Task to carry out:
Exactly as they appear below, repeat the lines from the one with "<| p_data_dest := d_dest" through the one with "(if negb (m_to", and no others.

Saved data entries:
◇ ◇ ◇ ◇ ◇
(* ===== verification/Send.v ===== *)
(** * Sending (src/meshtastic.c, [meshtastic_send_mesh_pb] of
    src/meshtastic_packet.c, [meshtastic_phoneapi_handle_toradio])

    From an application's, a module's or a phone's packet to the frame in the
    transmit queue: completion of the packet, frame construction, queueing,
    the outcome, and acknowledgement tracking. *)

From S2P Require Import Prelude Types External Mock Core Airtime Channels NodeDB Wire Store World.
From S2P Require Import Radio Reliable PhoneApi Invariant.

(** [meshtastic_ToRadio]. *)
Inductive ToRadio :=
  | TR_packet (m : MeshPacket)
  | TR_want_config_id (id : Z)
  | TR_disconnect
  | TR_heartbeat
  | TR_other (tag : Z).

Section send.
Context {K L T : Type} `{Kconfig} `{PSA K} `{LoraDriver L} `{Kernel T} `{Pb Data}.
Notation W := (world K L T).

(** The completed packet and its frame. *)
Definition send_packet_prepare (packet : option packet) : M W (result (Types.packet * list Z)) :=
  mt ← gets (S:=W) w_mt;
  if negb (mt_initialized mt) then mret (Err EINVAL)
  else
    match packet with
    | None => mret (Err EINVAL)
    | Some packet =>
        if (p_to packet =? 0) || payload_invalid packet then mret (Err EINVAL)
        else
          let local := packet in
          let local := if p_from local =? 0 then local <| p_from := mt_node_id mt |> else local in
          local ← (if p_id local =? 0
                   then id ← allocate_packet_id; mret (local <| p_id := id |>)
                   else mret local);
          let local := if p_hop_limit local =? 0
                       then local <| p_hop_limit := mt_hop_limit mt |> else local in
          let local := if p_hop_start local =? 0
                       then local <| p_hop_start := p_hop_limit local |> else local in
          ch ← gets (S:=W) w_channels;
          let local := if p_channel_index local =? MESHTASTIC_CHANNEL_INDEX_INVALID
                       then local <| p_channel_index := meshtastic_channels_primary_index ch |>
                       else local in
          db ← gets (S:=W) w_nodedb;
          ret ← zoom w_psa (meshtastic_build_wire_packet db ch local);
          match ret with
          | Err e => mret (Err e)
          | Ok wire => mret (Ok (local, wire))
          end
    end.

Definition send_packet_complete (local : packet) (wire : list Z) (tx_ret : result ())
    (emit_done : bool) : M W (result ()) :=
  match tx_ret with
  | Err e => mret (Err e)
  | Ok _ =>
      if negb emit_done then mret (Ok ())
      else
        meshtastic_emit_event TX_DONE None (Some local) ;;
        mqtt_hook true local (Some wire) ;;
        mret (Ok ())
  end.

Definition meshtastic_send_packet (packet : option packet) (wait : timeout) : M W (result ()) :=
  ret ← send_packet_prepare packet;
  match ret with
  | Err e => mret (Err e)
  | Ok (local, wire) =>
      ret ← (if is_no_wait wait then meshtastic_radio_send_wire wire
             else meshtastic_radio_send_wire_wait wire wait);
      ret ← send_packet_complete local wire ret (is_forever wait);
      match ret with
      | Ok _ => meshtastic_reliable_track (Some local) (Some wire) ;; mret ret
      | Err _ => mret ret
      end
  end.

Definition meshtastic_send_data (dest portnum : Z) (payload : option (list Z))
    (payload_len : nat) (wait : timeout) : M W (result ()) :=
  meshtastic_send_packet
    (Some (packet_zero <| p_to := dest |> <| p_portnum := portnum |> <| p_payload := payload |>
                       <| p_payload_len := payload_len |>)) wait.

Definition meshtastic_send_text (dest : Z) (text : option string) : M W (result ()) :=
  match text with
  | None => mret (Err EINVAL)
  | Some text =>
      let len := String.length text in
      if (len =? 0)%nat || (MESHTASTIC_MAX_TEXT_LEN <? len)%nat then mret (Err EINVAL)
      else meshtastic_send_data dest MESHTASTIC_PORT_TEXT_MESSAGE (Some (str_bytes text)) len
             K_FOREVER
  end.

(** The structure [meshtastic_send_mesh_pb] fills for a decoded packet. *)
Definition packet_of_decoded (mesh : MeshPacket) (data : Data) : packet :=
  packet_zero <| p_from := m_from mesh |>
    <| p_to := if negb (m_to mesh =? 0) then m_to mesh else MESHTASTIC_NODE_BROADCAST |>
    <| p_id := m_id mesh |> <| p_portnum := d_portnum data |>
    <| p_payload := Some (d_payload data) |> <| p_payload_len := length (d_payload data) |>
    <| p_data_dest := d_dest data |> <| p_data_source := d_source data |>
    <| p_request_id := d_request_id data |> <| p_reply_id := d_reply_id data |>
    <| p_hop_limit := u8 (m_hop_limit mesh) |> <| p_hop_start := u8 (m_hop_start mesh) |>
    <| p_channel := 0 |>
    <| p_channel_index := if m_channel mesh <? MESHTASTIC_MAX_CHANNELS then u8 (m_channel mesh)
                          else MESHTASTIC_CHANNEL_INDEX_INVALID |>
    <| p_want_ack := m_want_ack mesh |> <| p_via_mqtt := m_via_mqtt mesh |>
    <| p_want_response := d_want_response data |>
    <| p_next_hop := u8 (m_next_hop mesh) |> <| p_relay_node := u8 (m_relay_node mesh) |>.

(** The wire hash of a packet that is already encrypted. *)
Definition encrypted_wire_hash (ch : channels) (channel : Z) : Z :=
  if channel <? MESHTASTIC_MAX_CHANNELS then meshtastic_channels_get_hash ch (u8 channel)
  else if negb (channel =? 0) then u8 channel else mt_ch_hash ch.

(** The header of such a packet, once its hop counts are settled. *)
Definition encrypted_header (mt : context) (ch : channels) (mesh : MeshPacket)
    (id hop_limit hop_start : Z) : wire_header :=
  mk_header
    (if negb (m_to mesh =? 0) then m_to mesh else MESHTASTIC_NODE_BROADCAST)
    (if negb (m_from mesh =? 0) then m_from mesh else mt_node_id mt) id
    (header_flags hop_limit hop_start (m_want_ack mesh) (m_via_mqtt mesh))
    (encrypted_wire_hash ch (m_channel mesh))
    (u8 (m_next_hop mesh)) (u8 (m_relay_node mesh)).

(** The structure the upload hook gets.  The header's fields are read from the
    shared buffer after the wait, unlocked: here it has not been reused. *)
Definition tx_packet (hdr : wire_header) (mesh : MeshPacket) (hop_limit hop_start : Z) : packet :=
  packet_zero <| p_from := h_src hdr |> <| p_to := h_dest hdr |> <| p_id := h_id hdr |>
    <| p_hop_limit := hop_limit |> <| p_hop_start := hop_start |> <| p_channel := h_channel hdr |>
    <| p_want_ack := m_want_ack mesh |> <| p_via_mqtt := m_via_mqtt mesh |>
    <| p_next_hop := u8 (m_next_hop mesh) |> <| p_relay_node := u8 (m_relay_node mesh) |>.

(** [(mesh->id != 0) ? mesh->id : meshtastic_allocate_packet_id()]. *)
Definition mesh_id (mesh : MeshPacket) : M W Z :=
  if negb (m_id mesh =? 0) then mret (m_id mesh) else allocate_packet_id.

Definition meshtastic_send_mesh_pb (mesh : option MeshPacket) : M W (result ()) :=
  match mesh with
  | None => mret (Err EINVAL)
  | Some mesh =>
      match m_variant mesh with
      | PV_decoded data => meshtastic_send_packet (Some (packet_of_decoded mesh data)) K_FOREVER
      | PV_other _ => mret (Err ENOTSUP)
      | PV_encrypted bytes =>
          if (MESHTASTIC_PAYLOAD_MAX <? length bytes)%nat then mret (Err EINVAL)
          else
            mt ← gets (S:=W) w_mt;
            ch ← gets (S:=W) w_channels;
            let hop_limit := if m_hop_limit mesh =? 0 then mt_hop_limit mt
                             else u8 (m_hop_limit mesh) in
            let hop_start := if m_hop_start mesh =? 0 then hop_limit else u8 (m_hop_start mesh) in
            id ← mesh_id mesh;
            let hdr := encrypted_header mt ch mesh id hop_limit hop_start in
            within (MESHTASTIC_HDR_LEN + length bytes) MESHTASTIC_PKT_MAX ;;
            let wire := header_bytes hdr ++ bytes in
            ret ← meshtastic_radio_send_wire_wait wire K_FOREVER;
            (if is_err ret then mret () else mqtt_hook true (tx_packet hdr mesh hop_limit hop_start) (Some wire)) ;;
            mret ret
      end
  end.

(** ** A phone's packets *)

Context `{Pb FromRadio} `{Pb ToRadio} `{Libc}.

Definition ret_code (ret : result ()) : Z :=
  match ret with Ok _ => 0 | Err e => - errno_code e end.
◇ ◇ ◇ ◇ ◇
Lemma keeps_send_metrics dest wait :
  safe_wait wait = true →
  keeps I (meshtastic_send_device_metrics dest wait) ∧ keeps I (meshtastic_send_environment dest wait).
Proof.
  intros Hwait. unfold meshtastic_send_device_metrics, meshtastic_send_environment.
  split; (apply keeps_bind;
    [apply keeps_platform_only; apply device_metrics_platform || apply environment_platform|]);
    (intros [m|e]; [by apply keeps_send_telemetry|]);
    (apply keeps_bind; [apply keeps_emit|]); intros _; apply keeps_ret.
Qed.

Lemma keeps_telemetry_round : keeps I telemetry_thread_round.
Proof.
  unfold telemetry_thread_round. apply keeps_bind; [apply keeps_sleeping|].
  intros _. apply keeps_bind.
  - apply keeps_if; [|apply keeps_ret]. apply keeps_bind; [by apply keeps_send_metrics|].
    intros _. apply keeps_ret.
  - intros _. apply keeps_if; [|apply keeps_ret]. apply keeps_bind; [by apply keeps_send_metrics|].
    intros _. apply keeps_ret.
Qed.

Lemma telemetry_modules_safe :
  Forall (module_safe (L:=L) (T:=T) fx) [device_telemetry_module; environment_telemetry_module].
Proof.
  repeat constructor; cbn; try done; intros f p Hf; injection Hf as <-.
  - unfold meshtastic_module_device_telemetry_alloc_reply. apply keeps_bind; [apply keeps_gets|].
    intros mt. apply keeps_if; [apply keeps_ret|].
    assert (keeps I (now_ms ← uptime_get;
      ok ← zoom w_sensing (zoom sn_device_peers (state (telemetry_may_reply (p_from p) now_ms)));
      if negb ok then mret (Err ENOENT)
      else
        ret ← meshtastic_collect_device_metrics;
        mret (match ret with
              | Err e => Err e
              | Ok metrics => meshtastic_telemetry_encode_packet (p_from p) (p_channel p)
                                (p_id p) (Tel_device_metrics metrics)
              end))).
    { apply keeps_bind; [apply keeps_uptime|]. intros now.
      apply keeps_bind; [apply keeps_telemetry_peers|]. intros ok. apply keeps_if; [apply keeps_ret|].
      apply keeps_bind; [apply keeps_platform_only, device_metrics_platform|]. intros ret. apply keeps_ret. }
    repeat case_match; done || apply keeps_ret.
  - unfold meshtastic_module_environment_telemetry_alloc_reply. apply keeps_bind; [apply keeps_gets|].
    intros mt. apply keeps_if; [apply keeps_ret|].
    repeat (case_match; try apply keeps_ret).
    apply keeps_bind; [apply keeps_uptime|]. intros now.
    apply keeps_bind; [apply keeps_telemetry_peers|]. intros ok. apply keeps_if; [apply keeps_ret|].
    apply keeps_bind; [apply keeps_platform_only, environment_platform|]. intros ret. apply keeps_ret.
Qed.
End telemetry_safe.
◇ ◇ ◇ ◇ ◇
Written solution:
    <| p_data_dest := d_dest data |> <| p_data_source := d_source data |>
    <| p_request_id := d_request_id data |> <| p_reply_id := d_reply_id data |>
    <| p_hop_limit := u8 (m_hop_limit mesh) |> <| p_hop_start := u8 (m_hop_start mesh) |>
    <| p_channel := 0 |>
    <| p_channel_index := if m_channel mesh <? MESHTASTIC_MAX_CHANNELS then u8 (m_channel mesh)
                          else MESHTASTIC_CHANNEL_INDEX_INVALID |>
    <| p_want_ack := m_want_ack mesh |> <| p_via_mqtt := m_via_mqtt mesh |>
    <| p_want_response := d_want_response data |>
    <| p_next_hop := u8 (m_next_hop mesh) |> <| p_relay_node := u8 (m_relay_node mesh) |>.

(** The wire hash of a packet that is already encrypted. *)
Definition encrypted_wire_hash (ch : channels) (channel : Z) : Z :=
  if channel <? MESHTASTIC_MAX_CHANNELS then meshtastic_channels_get_hash ch (u8 channel)
  else if negb (channel =? 0) then u8 channel else mt_ch_hash ch.

(** The header of such a packet, once its hop counts are settled. *)
Definition encrypted_header (mt : context) (ch : channels) (mesh : MeshPacket)
    (id hop_limit hop_start : Z) : wire_header :=
  mk_header
    (if negb (m_to mesh =? 0) then m_to mesh else MESHTASTIC_NODE_BROADCAST)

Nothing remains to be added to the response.